Inspired by Mary Ellen, Casey, and Patrick, I shot a video (that I can't get Blogspot to upload) in my mother's basement--a space in which  I'm trying to make room for all my worldly possessions. I will either get that video uploaded by tomorrow or I'll simply post a narration of what it contains with still photos. It is one amazing experience to sort through items from your childhood and even your grandparents' lives while asking yourself if these things are needed.

 So the problem of possessions is needing to be explored. The question is what does one hold on to and what should be let go? I agree with Mary Ellen's position that all objects are not equal. There are two kinds of value we're discussing: monetary and sentimental.
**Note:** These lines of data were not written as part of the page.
Definition call_ax_base (o : ptr) (signature : string) (args : list json) : option (M json) :=
  let sg e := sig_is signature e in
  if sg "control()" then
    Some (no_args args "control() takes no arguments" (get_text (QAx_control o)))
  else if sg "isNull()" then
    Some (no_args args "isNull() takes no arguments" (get_bool (QAx_isNull o)))
  else if sg "setControl(QString)" then
    Some (one_string args "setControl(QString) requires one string" (fun text =>
      get_bool (QAx_setControl o text)))
  else if sg "clear()" then
    Some (no_args args "clear() takes no arguments" (do_call (QAx_clear o)))
  else if sg "classContext()" then
    Some (no_args args "classContext() takes no arguments" (get_int (QAx_classContext o)))
  else if sg "setClassContext(int)" then
    let message := "setClassContext(int) requires a non-negative 32-bit context value"%string in
    Some (one_integer args message (fun context =>
      if context <? 0 then fail message else do_call (QAx_setClassContext o context)))
  else if sg "verbs()" then
    Some (no_args args "verbs() takes no arguments" (
      let! verbs := call (QAx_verbs o) in succeed_with (strings_array verbs)))
  else if sg "propertyBag()" then
    Some (no_args args "propertyBag() takes no arguments" (
      let! bag := call (QAx_propertyBag o) in succeed_json (VVariantMap bag)))
  else if sg "setPropertyBag(QVariantMap)" then
    Some (match args with
          | [JObject entries] =>
              do_call (QAx_setPropertyBag o ((fun '(k, v) => (k, q_to_variant v)) <$> entries))
          | _ => fail "setPropertyBag(QVariantMap) requires one object"
          end)
  else if sg "dynamicCall(QString)" then
    Some (one_string args "dynamicCall(QString) requires one method expression" (fun method =>
      let! v := call (QAx_dynamicCall o method None) in succeed_json v))
  else if sg "dynamicCall(QString,QVariantList)" then
    Some (two_strings_list args
      "dynamicCall(QString,QVariantList) requires a method expression and an argument array"
      (fun method values =>
         let! v := call (QAx_dynamicCall o method (Some values)) in succeed_json v))
  else if sg "querySubObject(QString)" then
    Some (one_string args "querySubObject(QString) requires one method expression" (fun method =>
      sub_object (QAx_querySubObject o method None)))
  else if sg "querySubObject(QString,QVariantList)" then
    Some (two_strings_list args
      "querySubObject(QString,QVariantList) requires a method expression and an argument array"
      (fun method values => sub_object (QAx_querySubObject o method (Some values))))
  else if sg "propertyWritable(QString)" then
    Some (one_string args "propertyWritable(QString) requires one property name" (fun name =>
      get_bool (QAx_propertyWritable o name)))
  else if sg "setPropertyWritable(QString,bool)" then
    Some (match args with
          | [JString name; JBool writable] => do_call (QAx_setPropertyWritable o name writable)
          | _ => fail "setPropertyWritable(QString,bool) requires a property name and boolean"
          end)
  else if sg "asVariant()" then
    Some (no_args args "asVariant() takes no arguments" (
      let! v := call (QAx_asVariant o) in succeed_json v))
  else if sg "generateDocumentation()" then
    Some (no_args args "generateDocumentation() takes no arguments" (
      get_text (QAx_generateDocumentation o)))
  else None.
In the end, however, my thesis is that this only amounts to different reasons for divesting one's self of the things--not a differentiation in how to treat the objects. 
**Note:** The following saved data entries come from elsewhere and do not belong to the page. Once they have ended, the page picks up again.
Definition event_limits (request : jmembers) : res (Z * Z) :=
  let waitValue := obj_value "wait_ms" request in
  let maximumValue := obj_value "max" request in
  if not_number waitValue || not_number maximumValue
  then Err "wait_ms and max must be integer JSON numbers"
  else if bad_count waitValue || bad_count maximumValue
  then Err "wait_ms and max must be non-negative 32-bit integers"
  else
    let waitMilliseconds := to_int 0 waitValue in
    let maximum := to_int 64 maximumValue in
    if (waitMilliseconds <? 0) || (kMaxWaitMilliseconds <? waitMilliseconds)
    then Err "wait_ms must be in 0..30000"
    else if (maximum <? 1) || (kMaxEventsPerPoll <? maximum)
    then Err "max must be in 1..1000"
    else Ok (waitMilliseconds, maximum).

Definition event_json (sub : subscription) (jsonArguments : list json) : json :=
  make_object [("object_id"%string, num (sub_object_id sub));
               ("signal"%string, JString (q_from_latin1 (sub_signature sub)));
               ("args"%string, JArray jsonArguments)].

(** The [while] loop over one spy; [room] events may still be appended. *)
Fixpoint drain_spy (room : nat) (sub : subscription) (events : list json) : M (list json) :=
  match room with
  | O => ret events
  | S room' =>
      let! s := get_state in
      match w_spy_queue (st_world s) (sub_spy sub) with
      | [] => ret events
      | _ :: _ =>
          let! arguments := call (SpyTakeFirst (sub_spy sub)) in
          let! jsonArguments := toJson_list arguments in
          drain_spy room' sub (events ++ [event_json sub jsonArguments])
      end
  end.

Definition room (maximum : Z) (events : list json) : nat := Z.to_nat (maximum - arr_size events).

Fixpoint drain_subscriptions (maximum : Z) (l : list subscription) (events : list json) :
    M (list json) :=
  match l with
  | [] => ret events
  | sub :: l' =>
      let! s := get_state in
      if negb (w_spy_valid (st_world s) (sub_spy sub)) then drain_subscriptions maximum l' events
      else
        let! events := drain_spy (room maximum events) sub events in
        if maximum <=? arr_size events then ret events
        else drain_subscriptions maximum l' events
  end.

(** The loop over the groups, erasing those of destroyed objects. *)
Fixpoint drain_groups (maximum : Z) (groups : list (Z * list subscription)) (events : list json) :
    M (list json) :=
  match groups with
  | [] => ret events
  | (id, subs) :: groups' =>
      let! s := get_state in
      match objectForId s id with
      | None =>
          let! _ := update_bridge (fun b => set_subscriptions (delete id (subscriptions b)) b) in
          drain_groups maximum groups' events
      | Some _ =>
          let! events := drain_subscriptions maximum subs events in
          if maximum <=? arr_size events then ret events else drain_groups maximum groups' events
      end
  end.

Definition op_events (request : jmembers) : M json :=
  match event_limits request with
  | Err error => fail error
  | Ok (waitMilliseconds, maximum) =>
      let! _ := call (if 0 <? waitMilliseconds then EventLoopWait waitMilliseconds else ProcessEvents) in
      let! s := get_state in
      let! events := drain_groups maximum (map_entries (subscriptions (st_bridge s))) [] in
      succeed_with (JArray events)
  end.

(** ** Objects *)

(** The source repeats the text of metaObjectDescription here. *)
Definition op_describe (request : jmembers) : M json :=
  let! s := get_state in
  match parseObjectId (obj_value "object_id" request) with
  | Err error => fail error
  | Ok id =>
      match objectForId s id with
      | None => fail "Qt object handle is closed or unknown"
      | Some object => succeed_with (metaObjectDescription (w_meta (st_world s) object))
      end
  end.

Definition op_get (s : state) (object : ptr) (request : jmembers) : M json :=
  let name := to_string (obj_value "name" request) in
  if str_empty name || hasNul name
  then fail "get requires a non-empty property name without NUL characters"
  else match q_index_of_property (w_meta (st_world s) object) name with
       | Some property => let! v := call (ReadProperty object property) in succeed_json v
       | None =>
           if str_mem name (w_dynamic_property_names (st_world s) object)
           then let! v := call (QObject_property object name) in succeed_json v
           else fail (q_arg "unknown Qt property %1" name)
       end.

Definition op_set (object : ptr) (request : jmembers) : M json :=
  let! r := setProperty object (to_string (obj_value "name" request)) (obj_value "value" request) in
  match r with
  | Err error => fail error
  | Ok _ => succeed
  end.

Definition push_subscription (id : Z) (sub : subscription) : M unit :=
  update_bridge (fun b =>
    set_subscriptions (<[id := default [] (subscriptions b !! id) ++ [sub]]> (subscriptions b)) b).

Definition op_connect (s : state) (id : Z) (object : ptr) (request : jmembers) : M json :=
  let rawSignature := to_string (obj_value "signal" request) in
  if str_empty rawSignature || hasNul rawSignature
  then fail "connect requires a signal signature without NUL characters"
  else
    let signature := q_normalized_signature rawSignature in
    let metaObject := w_meta (st_world s) object in
    match q_index_of_signal metaObject signature with
    | None => fail (q_arg2 "signal %1 does not exist on %2" rawSignature
                      (q_from_latin1 (mo_class_name metaObject)))
    | Some signal =>
        let! spy := call (NewSpy object signal) in
        let! s' := get_state in
        if negb (w_spy_valid (st_world s') spy)
        then fail (q_arg "Qt cannot capture signal %1 because one or more argument types are not registered"
                     rawSignature)
        else
          let! _ := push_subscription id (Subscription id signature spy) in
          succeed
    end.

(** The handles a deletion of [object] closes. *)
Definition invalidated (s : state) (object : ptr) : list Z :=
  (filter (fun '(_, p) =>
     match guarded (st_world s) p with
     | None => true
     | Some candidate =>
         bool_decide (candidate = object) || isDescendantOf (st_world s) (Some candidate) object
     end = true) (map_entries (objects (st_bridge s)))).*1.

Definition erase_handle (id : Z) : M unit :=
  let! _ := update_bridge (fun b => set_subscriptions (delete id (subscriptions b)) b) in
  update_bridge (fun b => set_objects (delete id (objects b)) b).

Fixpoint erase_handles (l : list Z) : M unit :=
  match l with
  | [] => ret tt
  | id :: l' => let! _ := erase_handle id in erase_handles l'
  end.

Definition op_delete (s : state) (object : ptr) : M json :=
  let! _ := erase_handles (invalidated s object) in
  let! _ := qt_delete object in
  succeed.

(** ** Values *)

Definition op_value_delete (id : Z) : M json :=
  let! _ := update_bridge (fun b => set_values (delete id (values b)) b) in
  succeed.

(** The text a shard leaves in [directError] is not looked at when it reports
    that it handled the call. *)
Definition op_value_call (id : Z) (value : qvariant) (request : jmembers) : M json :=
  let signature := to_string (obj_value "method" request) in
  let argsValue := obj_value "args" request in
  if negb (is_undefined argsValue) && negb (is_array argsValue)
  then fail "value_call args must be a JSON array"
  else
    let args := to_array argsValue in
    let className := q_from_latin1 (mt_name (v_type value)) in
    let! reflected :=
      match q_meta_object (v_type value) with
      | None => ret (Err estr)
      | Some m => invokeMethod m (OnGadget id) signature args
      end in
    match reflected with
    | Ok result => succeed_with result
    | Err reflectionError =>
        let! (handled, result, directError) := invokeValue id className signature args JNull estr in
        if handled : bool then succeed_with result
        else if negb (str_empty directError) then fail directError
        else if negb (str_empty reflectionError) then fail reflectionError
        else fail (q_arg2 "Qt value type %1 has no generated method %2" className signature)
    end.

Definition op_value_get (value : qvariant) (m : metaobject) (request : jmembers) : M json :=
  let name := to_string (obj_value "name" request) in
  match q_index_of_property m name with
  | None => fail (q_arg "unknown Qt gadget property %1" name)
  | Some property =>
      if negb (mp_readable property)
      then fail (q_arg "Qt gadget property %1 is not readable" name)
      else let! v := call (ReadGadget value property) in succeed_json v
  end.

Definition op_value_set (s : state) (id : Z) (value : qvariant) (m : metaobject)
    (request : jmembers) : M json :=
  let name := to_string (obj_value "name" request) in
  match q_index_of_property m name with
  | None => fail (q_arg "unknown Qt gadget property %1" name)
  | Some property =>
      if negb (mp_writable property)
      then fail (q_arg "Qt gadget property %1 is read-only" name)
      else with_value s (obj_value "value" request) (mp_type property) (fun converted =>
        let! (value', written) := call (WriteGadget value property converted) in
        let! _ := store_value id value' in
        if negb written then fail (q_arg "Qt rejected a value for gadget property %1" name)
        else succeed)
  end.

Definition describe_gadget_property (p : metaproperty) : json :=
  make_object [("name"%string, JString (q_from_latin1 (mp_name p)));
               ("type"%string, JString (q_from_latin1 (mt_name (mp_type p))));
               ("readable"%string, JBool (mp_readable p));
               ("writable"%string, JBool (mp_writable p))].

Definition describe_gadget_method (m : metamethod) : json :=
  make_object [("signature"%string, JString (q_from_latin1 (mm_signature m)));
               ("kind"%string, JString (if bool_decide (mm_type m = MSignal) then "signal" else "method"));
               ("public"%string, JBool (bool_decide (mm_access m = APublic)))].

Definition describe_gadget_enum (e : metaenum) : json :=
  make_object [("name"%string, JString (q_from_latin1 (me_name e)));
               ("is_flag"%string, JBool (me_is_flag e));
               ("keys"%string, enum_keys e)].

Definition gadget_description (m : metaobject) : json :=
  make_object [("class"%string, JString (q_from_latin1 (mo_class_name m)));
               ("properties"%string, JArray (describe_gadget_property <$> mo_properties m));
               ("methods"%string, JArray (describe_gadget_method <$> mo_methods m));
               ("enumerators"%string, JArray (describe_gadget_enum <$> mo_enumerators m))].

Definition op_value (operation : string) (request : jmembers) : M json :=
  let! s := get_state in
  match parse_value_id (obj_value "value_id" request) with
  | None => fail "value operation requires a positive integer value_id"
  | Some id =>
      match valueForId s id with
      | None => fail "Qt value handle is closed or unknown"
      | Some value =>
          if bool_decide (operation = "value_delete"%string) then op_value_delete id
          else if bool_decide (operation = "value_call"%string) then op_value_call id value request
          else match q_meta_object (v_type value) with
          | None =>
              if bool_decide (operation = "value_describe"%string) then
                let className := q_from_latin1 (mt_name (v_type value)) in
                let direct := describeDirectValueType className in
                if negb (is_undefined direct) then succeed_with direct
                else succeed_with (bare_value_description className)
              else fail "Qt value type has no gadget property meta-object"
          | Some m =>
              if bool_decide (operation = "value_get"%string) then op_value_get value m request
              else if bool_decide (operation = "value_set"%string) then op_value_set s id value m request
              else if bool_decide (operation = "value_describe"%string)
              then succeed_with (gadget_description m)
              else fail (q_arg "unknown Qt value operation %1" operation)
          end
      end
  end.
I brought up the question of hoarders and how they seem to suffer from a malady that we all have to some extent. It is a sickness that our economic system forces on us. The problem with our stuff is that it owns us. That is the truth. The things themselves are meaningless. That is also true, I very firmly believe.  And by allowing meaningless things to own us we are slaves to falsehood. That is a fairly romantic flourish, I admit: "slave to falsehood." This is what my husband has called "getting all Mother Theresa." I apologise for the poetics. But I sincerely mean what I'm saying and I truly believe this is a matter of deep morality. 
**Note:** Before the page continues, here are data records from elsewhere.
(* ===== verification/Wire.v ===== *)
(** The exported functions of qt6_bridge.cpp: [writeResponse],
    [kry_qt6_request] and [kry_qt6_abi_version]. *)
From S2P Require Export Requests.

(** * Definitions *)

(** What a request leaves behind: the returned integer, the bytes copied to
    the output buffer and the state. *)
Record wire_result `{QtWorld} : Type := WireResult {
  wr_length : Z;
  wr_written : option string;
  wr_state : state;
}.

Section Wire.
Context {T : QtTypes} {QB : QtLib} {QW : QtWorld} {CT : CxxTraits} {GN : GeneratedNames} {G : Generated} {BF : BuildFlags}.

Definition maximumJsonBytes : Z := kMaxResponseBytes / 4 * 3 - 3.

Definition byte_count (s : string) : Z := Z.of_nat (String.length s).

(** The response text, replaced by an error when it is too long to encode. *)
Definition response_json (object : json) : string :=
  let responseJson := q_document_compact object in
  if maximumJsonBytes <? byte_count responseJson
  then q_document_compact (failure "Qt response exceeds the 16 MiB wire limit")
  else responseJson.

(** The returned length, and the bytes written to [output] ([None] for a null
    pointer) of [capacity] bytes. *)
Definition writeResponse (object : json) (output : bool) (capacity : Z) : Z * option string :=
  let encoded := q_to_base64 (response_json object) in
  let length := byte_count encoded in
  if negb output || (capacity <? 0) || (kMaxResponseBytes <? capacity) then (0, None)
  else if capacity <? byte_count encoded then (length, None)
  else (length, Some encoded).

(** The response to the outcome of [handleRequest]: the [try] statement. *)
Definition response_of (r : outcome json) : option json :=
  match r with
  | Done object => Some object
  | Threw (Some what) => Some (failure (q_from_utf8 what))
  | Threw None => Some (failure "unknown exception inside Qt bridge")
  | Crashed _ => None
  end.

(** [request] is the byte string at the request pointer, [None] for null;
    [response] tells whether the response pointer is not null. [None] is
    undefined behaviour. *)
Definition kry_qt6_request (current : thread) (request : option string) (requestLength : Z)
    (response : bool) (capacity : Z) (s : state) : option wire_result :=
  match request with
  | None => Some (WireResult _ _ 0 None s)
  | Some bytes =>
      if (requestLength <? 2) || (kMaxRequestBytes <? requestLength) || negb response ||
         (capacity <? 1) || (kMaxResponseBytes <? capacity)
      then Some (WireResult _ _ 0 None s)
      else
        let '(errorString, document) := q_parse_document (str_left (Z.to_nat requestLength) bytes) in
        match document with
        | Some (JObject object) =>
            let '(r, s') := handleRequest current object s in
            match response_of r with
            | Some answer =>
                let '(length, written) := writeResponse answer response capacity in
                Some (WireResult _ _ length written s')
            | None => None
            end
        | _ =>
            let '(length, written) :=
              writeResponse (failure (q_arg "request must be a JSON object: %1" errorString))
                response capacity in
            Some (WireResult _ _ length written s)
        end
  end.

Definition kry_qt6_abi_version : Z := 1.

End Wire.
I have said that our culture's attachment to objects is a sickness and immoral. I had better clarify my purpose in saying that. I am not suggesting that we people who suffer from this are, ourselves, immoral. In our minds, these objects are attached to our most profound humanity: our love for others. This instinct is good and beautiful. I am not advocating a Buddist detachment from the world. In fact, I'm advocating a complete and thorough connection to the world -- or, more specifically, the people who occupy it. And the great irony I would like to examine is the way our attachment to things prevents us from being able to  do that very thing we all desire most: connecting with others, experiencing love.

2 comments:

Anonymous said...

Just so you all know: my "getting all Mother Teresa" crack referred originally to a whole other topic. I am 100% in support of my wife's actions and beliefs, and would never in the least make fun of them.
--Brian C.

Bridget Cowlishaw said...

This is true. Sorry, Brian. The original context of his Mother Theresa crack was when I was advocating we invite over for dinner a person who was persecuting us. It's what Gandhi would do so I recommended it. But, bless his heart, Brian eventually went along with the dinner invitation.
I'm crazy lucky to have the perfect husband.